Dataset entries
Lemma loaded_cookie_of_entry (key : string) (d : list (string * json))
      (o : option CookieSet) :
  cookie_of_entry (dict_entry key (map (fun kv => (fst kv, load (snd kv))) d)) = Normal o ->
  loaded_cookie o.
Proof.
  destruct o as [c|]; [|intros _; exact I].
  intros H. apply cookie_of_entry_some in H. destruct H as (d' & E & _ & Hn & Hv).
  unfold dict_entry in E. rewrite dict_get_loaded in E.
  destruct (dict_get key d) as [j|]; cbn in E; [|discriminate E].
  apply load_dict in E. destruct E as (dj & -> & ->).
  rewrite dict_get_loaded in Hn, Hv.
  destruct (dict_get "name" dj) as [jn|]; [|discriminate Hn].
  destruct (dict_get "value" dj) as [jv|]; [|discriminate Hv].
  cbn in Hn, Hv. injection Hn as Hn. injection Hv as Hv.
  split; eexists; symmetry; eassumption.
Qed.

(** Every field of a store that came out of a file is a loaded value. *)
Lemma from_dict_loaded (doc : json) (saved : CredentialSettings) :
  from_dict (load doc) = Normal saved ->
  loaded (user saved) /\ loaded (pwd saved)
  /\ loaded_cookie (JSESSIONID saved) /\ loaded_cookie (AtlassianXsrfToken saved).
Proof.
  destruct doc as [| | | | | |d]; try discriminate.
  cbn [load]. rewrite from_dict_dict.
  destruct (cookie_of_entry (dict_entry "JSESSIONID" _)) as [j|] eqn:Ej; [|discriminate].
  destruct (cookie_of_entry (dict_entry "AtlassianXsrfToken" _)) as [x|] eqn:Ex;
    [|discriminate].
  intros [= <-]. cbn [user pwd JSESSIONID AtlassianXsrfToken].
  split; [apply (loaded_entry "user" d (JStr Config.DEFAULT_USER))|].
  split; [apply (loaded_entry "pwd" d (JStr Config.DEFAULT_PASSWORD))|].
  split; [apply (loaded_cookie_of_entry _ _ _ Ej) | apply (loaded_cookie_of_entry _ _ _ Ex)].
Qed.

(** The round trip for a store of loaded values. *)
Lemma from_dict_of_loaded_document (s : CredentialSettings) :
  loaded (user s) -> loaded (pwd s) ->
  loaded_cookie (JSESSIONID s) -> loaded_cookie (AtlassianXsrfToken s) ->
  from_dict (load (settings_document s)) = Normal s.
Proof.
  destruct s as [u p j x]. cbn [user pwd JSESSIONID AtlassianXsrfToken].
  intros Hu Hp Hj Hx.
  unfold settings_document. cbn [load map fst snd user pwd JSESSIONID AtlassianXsrfToken].
  rewrite from_dict_dict. unfold dict_entry. cbn [dict_get String.eqb Ascii.eqb Bool.eqb].
  rewrite (load_dump_loaded u Hu), (load_dump_loaded p Hp).
  destruct j as [[jn jv]|], x as [[xn xv]|];
    cbn [cookie_entry load map fst snd name value];
    repeat match goal with
           | H : loaded_cookie (Some _) |- _ => destruct H as [?Hn ?Hv]; cbn in Hn, Hv
           end;
    rewrite ?(load_dump_loaded jn), ?(load_dump_loaded jv),
      ?(load_dump_loaded xn), ?(load_dump_loaded xv) by assumption;
    reflexivity.
Qed.

(** X4: a store that was read from a credential file comes back unchanged
    when it is serialised and read again, whatever JSON values its fields
    hold. *)
Theorem reload_is_stable :
  forall (doc : json) (saved : CredentialSettings),
    from_dict (load doc) = Normal saved ->
    from_dict (load (settings_document saved)) = Normal saved.
Proof.
  intros doc saved H.
  destruct (from_dict_loaded doc saved H) as (Hu & Hp & Hj & Hx).
  apply from_dict_of_loaded_document; assumption.
Qed.

Lemma reload_is_stable_witness :
  from_dict
    (load (settings_document
             (mkCredentialSettings (PInt 7) (PStr Config.DEFAULT_PASSWORD)
                (Some (mkCookieSet (PStr "jsessionid") (PList [PInt 1; PNone]))) None)))
  = Normal (mkCredentialSettings (PInt 7) (PStr Config.DEFAULT_PASSWORD)
              (Some (mkCookieSet (PStr "jsessionid") (PList [PInt 1; PNone]))) None).
Proof.
  apply (reload_is_stable
           (JObj [ ("user", JInt 7);
                   ("JSESSIONID", JObj [ ("value", JArr [JInt 1; JNull]);
                                         ("name", JStr "jsessionid") ]);
                   ("AtlassianXsrfToken", JObj []);
                   ("comment", JStr "ignored") ])).
  reflexivity.
Defined.
(** What [findEventNoun] returns, in full. *)
Lemma findEventNoun_spec (text : string) (eventNouns : list Detail.t) (anchor : Z) :
  (findEventNoun text eventNouns anchor = Span.mk "" (-1) "" /\
   forall y, In y eventNouns -> 1000 <= distanceTo text anchor y) \/
  (exists c, firstNearest (distanceTo text anchor) eventNouns c /\
             distanceTo text anchor c < 1000 /\
             findEventNoun text eventNouns anchor = spanOf text c).
Proof.
  unfold findEventNoun, forEach.
  rewrite (fold_left_ext _ _ _ (findEventNoun_body_scan text anchor)).
  destruct (scan_spec (distanceTo text anchor) (fun _ c => spanOf text c)
                      (fun s : Span.t => s) (spanOf text) (fun _ _ => eq_refl)
                      eventNouns (Span.mk "" (-1) "") 1000)
    as [[Heq Hall]|(c & Hc & Hd & Hp & _)].
  - left. rewrite Heq. split; [reflexivity|exact Hall].
  - right. exists c. repeat split; assumption.
Qed.

(** C2 (as amended). Each candidate counts at the first-occurrence
    offset of its text in the lower-cased sentence, [-1] when the text
    does not occur.  If some candidate lies strictly less than 1000
    characters from the date anchor, [findEventNoun] selects the candidate
    with the smallest absolute difference from the anchor, the
    first-encountered candidate winning ties, distances being raw
    character offsets; [process] keeps it as the event noun unless its
    offset is [-1], in which case it goes on as it does without any
    candidate.  If every candidate lies 1000 characters or more from the
    anchor, [findEventNoun] resolves nothing (index [-1]) and [process]
    goes on as it does without any candidate. *)
Theorem findEventNoun_nearest_within_1000 (aux : AuxiliaryStructures)
    (eventNouns : list Detail.t) (anchor : Z) :
  let text := caseInsensitiveText aux in
  ((exists c, In c eventNouns /\ distanceTo text anchor c < 1000) ->
   exists c,
     firstNearest (distanceTo text anchor) eventNouns c /\
     findEventNoun text eventNouns anchor = spanOf text c /\
     process_selectEventNoun aux eventNouns anchor =
       if offsetIn text c =? -1 then process_selectEventNoun aux [] anchor
       else Some (spanOf text c)) /\
  ((forall c, In c eventNouns -> 1000 <= distanceTo text anchor c) ->
   findEventNoun text eventNouns anchor = Span.mk "" (-1) "" /\
   process_selectEventNoun aux eventNouns anchor = process_selectEventNoun aux [] anchor).
Proof.
  cbv zeta. split.
  - intros (c & Hin & Hlt).
    destruct (findEventNoun_spec (caseInsensitiveText aux) eventNouns anchor)
      as [[_ Hall]|(c' & Hc' & _ & Heq)].
    + specialize (Hall _ Hin). lia.
    + exists c'. split; [exact Hc'|]. split; [exact Heq|].
      unfold process_selectEventNoun. cbv zeta. rewrite Heq.
      cbn [spanOf Span.index].
      destruct (offsetIn (caseInsensitiveText aux) c' =? -1); reflexivity.
  - intros Hfar.
    destruct (findEventNoun_spec (caseInsensitiveText aux) eventNouns anchor)
      as [[Heq _]|(c' & Hc' & Hlt & _)].
    + split; [exact Heq|].
      unfold process_selectEventNoun. cbv zeta. rewrite Heq. reflexivity.
    + apply firstNearest_In in Hc'. specialize (Hfar _ Hc'). lia.
Qed.
(** * jpegli encoder front end (lib/jpegli/encode.cc)

    A shallow embedding of the marker store, the chunked ICC reader and
    writer, the default scan-script planner, the sampling-factor validation
    of [jpegli_start_compress] and the input stager
    [jpegli_write_scanlines], together with the properties the
    specification states about them.

    Conventions.
    - [uint8_t], [int], [unsigned int] and [size_t] values are integers of
      [Z]; a conversion that can change the value is written out
      ([to_uint8], [wrap32]).
    - A [std::vector<uint8_t>] is a [list Z]; [std::vector] indexing is
      list lookup, [push_back] is [++ [_]].
    - [JPEGLI_ERROR] does not return to its caller: a function that can
      raise it returns a [result] whose [Err] case carries the error.
    - [jxl::Status] functions return a [result] over [jxl_failure].
    - [float] samples are kept abstract: the type of plane values, the
      three sample conversions and the byte order of the host form the
      class [Platform]. *)

From Stdlib Require Import ZArith Lia List Bool.
From stdpp Require Import base numbers option list strings.

Local Open Scope Z_scope.

(** ** Results of fallible calls *)

Inductive jpegli_error : Type :=
  | InvalidMarkerLength          (* "Invalid marker length %u" *)
  | UnsupportedMarker            (* "Only APP and COM markers are supported." *)
  | MarkerHeaderMissing          (* "Marker header missing." *)
  | UnsupportedSubsampling       (* "Horizontal- or vertical-only subsampling ..." *)
  | NonIntegralSubsamplingRatio  (* "Non-integral sampling ratios ..." *)
  | InvalidSamplingFactor        (* "Invalid sampling factor %d" *)
  | InvalidComponents.           (* "Invalid number of components." *)

Inductive jxl_failure : Type :=
  | ChunkTooSmall        (* "Chunk is too small." *)
  | InvalidChunkOrder    (* "Invalid chunk order." *)
  | ZeroTotal            (* JXL_RETURN_IF_ERROR(total != 0) *)
  | TotalMismatch        (* JXL_RETURN_IF_ERROR(expected_number_of_parts == total) *)
  | InvalidChunkIndex    (* "Invalid chunk index." *)
  | DuplicateChunk       (* "Duplicate chunk." *)
  | MissingChunk.        (* "Missing chunk." *)

Inductive result (E A : Type) : Type :=
  | Ok (a : A)
  | Err (e : E).
Arguments Ok {E A} a.
Arguments Err {E A} e.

__Aim of the exercise__. Repeat, word for word, the lines from the start of the records to the line that contains "cbn [load]. rewrite from_dict_dict.", both of them included, and no others.

__Solution for this task__.
Lemma loaded_cookie_of_entry (key : string) (d : list (string * json))
      (o : option CookieSet) :
  cookie_of_entry (dict_entry key (map (fun kv => (fst kv, load (snd kv))) d)) = Normal o ->
  loaded_cookie o.
Proof.
  destruct o as [c|]; [|intros _; exact I].
  intros H. apply cookie_of_entry_some in H. destruct H as (d' & E & _ & Hn & Hv).
  unfold dict_entry in E. rewrite dict_get_loaded in E.
  destruct (dict_get key d) as [j|]; cbn in E; [|discriminate E].
  apply load_dict in E. destruct E as (dj & -> & ->).
  rewrite dict_get_loaded in Hn, Hv.
  destruct (dict_get "name" dj) as [jn|]; [|discriminate Hn].
  destruct (dict_get "value" dj) as [jv|]; [|discriminate Hv].
  cbn in Hn, Hv. injection Hn as Hn. injection Hv as Hv.
  split; eexists; symmetry; eassumption.
Qed.

(** Every field of a store that came out of a file is a loaded value. *)
Lemma from_dict_loaded (doc : json) (saved : CredentialSettings) :
  from_dict (load doc) = Normal saved ->
  loaded (user saved) /\ loaded (pwd saved)
  /\ loaded_cookie (JSESSIONID saved) /\ loaded_cookie (AtlassianXsrfToken saved).
Proof.
  destruct doc as [| | | | | |d]; try discriminate.
  cbn [load]. rewrite from_dict_dict.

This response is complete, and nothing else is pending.